Problem details:
As the answer, give a copy of each line below that includes the word "this".

#### Records shown ####

(** The object literal [gains] of [estimatePerformanceGain], as the
    partial table of its own keys. *)
Definition gains (threadCount : Q) (performanceTier : PerformanceTier)
  : option Q :=
  match performanceTier with
  | high => Some (20 + threadCount * 2)%Q
  | medium => Some (10 + threadCount)%Q
  | low => Some (4 + threadCount * (1 # 2))%Q
  | unavailable => Some 0%Q
  | unknown => None
  end.

(** The caller passes [threadCount]; the default [4] of the parameter is
    the caller's business. *)
Definition estimatePerformanceGain
    (performanceTier : PerformanceTier) (threadCount : Q) : Q :=
  JS.Math_max 1 (JS.or_elseQ (gains threadCount performanceTier) 0).

Definition unavailable_description : string :=
  "GPU acceleration not available. Using CPU-only mode.".

(** The object literal [descriptions] of [getPerformanceDescription]; the
    template literals convert the gain with [ToString]. *)
Definition descriptions (estimatedGain : Z) (performanceTier : PerformanceTier)
  : option string :=
  match performanceTier with
  | high =>
      Some ("High-performance GPU detected. Estimated "
              +:+ pretty estimatedGain +:+ "x speedup over CPU.")
  | medium =>
      Some ("Mid-range GPU detected. Estimated "
              +:+ pretty estimatedGain +:+ "x speedup over CPU.")
  | low =>
      Some ("Low-end GPU detected. Estimated "
              +:+ pretty estimatedGain +:+ "x speedup over CPU.")
  | unavailable => Some unavailable_description
  | unknown => None
  end.

Definition getPerformanceDescription
    (performanceTier : PerformanceTier) (estimatedGain : Z) : string :=
  JS.or_elseS (descriptions estimatedGain performanceTier)
              unavailable_description.

(** The object [getOptimizedGPUParameters] returns; a property the
    returned literal does not set is [None]. *)
Record OptimizedParameters : Type := {
  useGPU : bool;
  reason : option string;
  performanceTier : option PerformanceTier;
  optimizedNB_ITER : N;
  optimizedNB_THREAD : N;
  gpuInfo : option (gmap string string);
  limits : option (gmap string N)
}.

(** [getOptimizedGPUParameters] from the record [runFullCheck] resolved
    to.  [webgpuChecker.getPerformanceTier()] reads that same record, and
    nothing in the [try] block throws on it, so the [catch] is not taken. *)
Definition parametersOf (capabilities : Checker.Capabilities)
  : OptimizedParameters :=
  if negb (Checker.supported capabilities) then
    {| useGPU := false;
       reason := Some "WebGPU not supported";
       performanceTier := None;
       optimizedNB_ITER := 256;
       optimizedNB_THREAD := 64;
       gpuInfo := None;
       limits := None |}
  else
    let limits := Checker.limits capabilities in
    let performanceTier := Checker.getPerformanceTier capabilities in
    let '(optimizedNB_ITER, optimizedNB_THREAD) :=
      match performanceTier with
      | high =>
          (JS.Math_min 512
             (JS.or_else
                (JS.floor_div (limits !! "maxComputeWorkgroupsPerDimension") 2)
                512),
           JS.Math_min 256
             (JS.or_else (limits !! "maxComputeWorkgroupSizeX") 256))
      | medium =>
          (JS.Math_min 384
             (JS.or_else
                (JS.floor_div (limits !! "maxComputeWorkgroupsPerDimension") 3)
                384),
           JS.Math_min 128
             (JS.or_else (limits !! "maxComputeWorkgroupSizeX") 128))
      | low =>
          (JS.Math_min 256
             (JS.or_else
                (JS.floor_div (limits !! "maxComputeWorkgroupsPerDimension") 4)
                256),
           JS.Math_min 64
             (JS.or_else (limits !! "maxComputeWorkgroupSizeX") 64))
      | unknown | unavailable => (256%N, 64%N)
      end in
    {| useGPU := true;
       reason := None;
       performanceTier := Some performanceTier;
       optimizedNB_ITER := optimizedNB_ITER;
       optimizedNB_THREAD := optimizedNB_THREAD;
       gpuInfo := Some (Checker.performanceInfo capabilities);
       limits := Some limits |}.

Definition getOptimizedGPUParameters (env : Environment)
  : OptimizedParameters :=
  parametersOf (Checker.runFullCheck env).

End GpuUtils.

(** ** gpu-utils.js: the functions that wrap a probe

    Each call of [webgpuChecker.runFullCheck()] is a probe of its own; a
    function that probes twice takes the environment of each probe. *)

Module GpuDecision.

(** The object [checkWebGPUAvailability] returns. *)
Record Availability : Type := {
  available : bool;
  supported : bool;
  performanceTier : PerformanceTier;
  reasons : list string;
  errors : list string
}.

(** [runFullCheck] and [getPerformanceTier] do not throw on any
    environment, so the [catch] is not taken. *)
Definition checkWebGPUAvailability (env : Environment) : Availability :=
  let capabilities := Checker.runFullCheck env in
  {| available := Checker.available capabilities;
     supported := Checker.supported capabilities;
     performanceTier := Checker.getPerformanceTier capabilities;
     reasons := Checker.reasons capabilities;
     errors := Checker.errors capabilities |}.

(** The object [shouldUseGPU] returns, [decidedTier] being its
    [performanceTier] property; the two early returns set neither that
    property nor [parameters]. *)
Record Decision : Type := {
  useGPU : bool;
  reason : string;
  decidedTier : option PerformanceTier;
  parameters : option GpuUtils.OptimizedParameters
}.

(** [shouldUseGPU(preferGPU)]: [env] is the environment of the probe made
    by [checkWebGPUAvailability], [env'] that of the probe made by
    [getOptimizedGPUParameters]. *)
Definition shouldUseGPU (preferGPU : bool) (env env' : Environment)
  : Decision :=
  if negb preferGPU then
    {| useGPU := false;
       reason := "User prefers CPU";
       decidedTier := None;
       parameters := None |}
  else
    let availability := checkWebGPUAvailability env in
    if negb (supported availability) then
      {| useGPU := false;
         reason := JS.or_elseS (Some (JS.join "; " (reasons availability)))
                               "WebGPU not supported";
         decidedTier := None;
         parameters := None |}
    else
      let params := GpuUtils.getOptimizedGPUParameters env' in
      {| useGPU := GpuUtils.useGPU params;
         reason := JS.or_elseS (GpuUtils.reason params)
                               "GPU acceleration available";
         decidedTier := GpuUtils.performanceTier params;
         parameters := Some params |}.

End GpuDecision.

(** ** WebGPUStatus.vue: the computed properties of the status panel *)

Module StatusPanel.

Definition statusClass (capabilities : Checker.Capabilities) : string :=
  if Checker.supported capabilities then "status-success"
  else if Checker.available capabilities then "status-warning"
  else "status-error".

Definition statusTitle (capabilities : Checker.Capabilities) : string :=
  if Checker.supported capabilities then "WebGPU Available"
  else if Checker.available capabilities then "WebGPU Limited"
  else "WebGPU Unavailable".

Definition tierClass (tier : PerformanceTier) : string :=
  match tier with
  | high => "tier-high"
  | medium => "tier-medium"
  | low => "tier-low"
  | unknown | unavailable => "tier-unknown"
  end.

Definition tierWidth (tier : PerformanceTier) : string :=
  match tier with
  | high => "100%"
  | medium => "66%"
  | low => "33%"
  | unknown | unavailable => "0%"
  end.

(** The panel's own table of estimates; 'unavailable' is not a key. *)
Definition estimatedGain (tier : PerformanceTier) : N :=
  JS.or_else
    match tier with
    | high => Some 24%N
    | medium => Some 12%N
    | low => Some 5%N
    | unknown => Some 0%N
    | unavailable => None
    end 0.

Definition displayedFeatures (showAllFeatures : bool) (features : list string)
  : list string :=
  if showAllFeatures || (length features <=? 10)%nat
  then features
  else take 10 features.

(** The count in the label of the 'Show ... More' button, which is
    rendered when there are more than ten features. *)
Definition hiddenFeatures (features : list string) : nat :=
  (length features - 10)%nat.

End StatusPanel.

(** ** The page component: checkWebGPUCapabilities *)

Module App.

(** [this.gpuOptimization]. *)
Record GpuOptimization : Type := {
  useGPU : bool;
  performanceTier : PerformanceTier;
  estimatedGain : Z;
  optimizedNB_ITER : N;
  optimizedNB_THREAD : N
}.

(** The value in the component's [data]. *)
Definition initial : GpuOptimization := {|
  useGPU := false;
  performanceTier := unavailable;
  estimatedGain := 0;
  optimizedNB_ITER := 256;
  optimizedNB_THREAD := 64
|}.

(** [estimatePerformanceGain] applied to a property that may be missing:
    [gains[undefined]] is [undefined]. *)
Definition estimateFor (tier : option PerformanceTier) (threadCount : Q) : Q :=
  match tier with
  | Some t => GpuUtils.estimatePerformanceGain t threadCount
  | None => JS.Math_max 1 (JS.or_elseQ None 0)
  end.

(** [checkWebGPUCapabilities]: the new values of [this.webgpuCapabilities]
    and [this.gpuOptimization]; [env] is the environment of the method's
    own probe, [env'] that of the probe [getOptimizedGPUParameters] makes,
    and [threads] is [this.threads]. *)
Definition checkWebGPUCapabilities (threads : Z) (env env' : Environment)
  : Checker.Capabilities * GpuOptimization :=
  let webgpuCapabilities := Checker.runFullCheck env in
  let gpuParams := GpuUtils.getOptimizedGPUParameters env' in
  (webgpuCapabilities,
   {| useGPU := GpuUtils.useGPU gpuParams;
      performanceTier :=
        match GpuUtils.performanceTier gpuParams with
        | Some t => t
        | None => unavailable
        end;
      estimatedGain :=
        JS.Math_round
          (estimateFor (GpuUtils.performanceTier gpuParams) (inject_Z threads));
      optimizedNB_ITER := GpuUtils.optimizedNB_ITER gpuParams;
      optimizedNB_THREAD := GpuUtils.optimizedNB_THREAD gpuParams |}).

End App.

Import Checker.

(** ** Vocabulary of the specification

    The names of the limits the classifier and the optimizer read, and the
    notions the properties below are stated with. *)

Abbreviation INVOCATIONS := "maxComputeInvocationsPerWorkgroup".
Abbreviation SIZE_X := "maxComputeWorkgroupSizeX".
Abbreviation STORAGE_BINDING := "maxStorageBufferBindingSize".
Abbreviation WORKGROUPS := "maxComputeWorkgroupsPerDimension".

(** A record of a supported backend with the given limits. *)
Definition supported_with (l : gmap string N) : Capabilities :=
  set_limits l (set_supported true (set_available true initial)).

(** A limit is reported and is at least [k]. *)
Definition reaches (x : option N) (k : N) : Prop :=
  exists n, x = Some n /\ (k <= n)%N.

Definition high_limits (c : Capabilities) : Prop :=
  reaches (limits c !! INVOCATIONS) 1024 /\
  reaches (limits c !! SIZE_X) 1024 /\
  reaches (limits c !! STORAGE_BINDING) 134217728.

Definition medium_limits (c : Capabilities) : Prop :=
  reaches (limits c !! INVOCATIONS) 512 /\
  reaches (limits c !! SIZE_X) 512 /\
  reaches (limits c !! STORAGE_BINDING) 67108864.

(** The classifier in the words of the specification: 'unknown' is for
    an absent invocations limit only, every other supported record is
    'high', 'medium' or 'low'. *)
Definition tier_as_specified (c : Capabilities) : PerformanceTier :=
  if negb (supported c) then unavailable else
  match limits c !! INVOCATIONS with
  | None => unknown
  | Some invocations =>
      if (1024 <=? invocations)%N
         && JS.ge (limits c !! SIZE_X) 1024
         && JS.ge (limits c !! STORAGE_BINDING) 134217728
      then high
      else if (512 <=? invocations)%N
              && JS.ge (limits c !! SIZE_X) 512
              && JS.ge (limits c !! STORAGE_BINDING) 67108864
      then medium
      else low
  end.

(** The order high > medium > low > unknown. *)
Definition tier_rank (t : PerformanceTier) : nat :=
  match t with
  | high => 3
  | medium => 2
  | low => 1
  | unknown => 0
  | unavailable => 0
  end.

(** The tier caps and the divisor applied to the workgroups-per-dimension
    limit, as the specification tabulates them. *)
Definition iteration_cap (t : PerformanceTier) : N :=
  match t with
  | high => 512
  | medium => 384
  | _ => 256
  end.

Definition thread_cap (t : PerformanceTier) : N :=
  match t with
  | high => 256
  | medium => 128
  | _ => 64
  end.

Definition workgroups_divisor (t : PerformanceTier) : N :=
  match t with
  | high => 2
  | medium => 3
  | _ => 4
  end.

(** The minimum of a cap and a limit-derived value, a derived value that
    is zero or absent standing for the cap. *)
Definition capped (cap : N) (derived : option N) : N :=
  match derived with
  | Some (Npos p) => N.min cap (Npos p)
  | Some N0 => cap
  | None => cap
  end.

Definition fallback_parameters : GpuUtils.OptimizedParameters := {|
  GpuUtils.useGPU := false;
  GpuUtils.reason := Some "WebGPU not supported";
  GpuUtils.performanceTier := None;
  GpuUtils.optimizedNB_ITER := 256;
  GpuUtils.optimizedNB_THREAD := 64;
  GpuUtils.gpuInfo := None;
  GpuUtils.limits := None
|}.

(** What the environment will hand out when asked: the adapter
    [requestAdapter()] resolves to, and the device that adapter's
    [requestDevice()] resolves to. *)
Definition acquired_adapter (env : Environment) : option GPUAdapter :=
  match navigator_gpu env with
  | Some g =>
      match gpu_requestAdapter g with
      | JS.Returns (Some a) => Some a
      | JS.Returns None => None
      | JS.Throws _ => None
      end
  | None => None
  end.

####

Answer section:
(** [this.gpuOptimization]. *)
(** [checkWebGPUCapabilities]: the new values of [this.webgpuCapabilities]
    and [this.gpuOptimization]; [env] is the environment of the method's
    and [threads] is [this.threads]. *)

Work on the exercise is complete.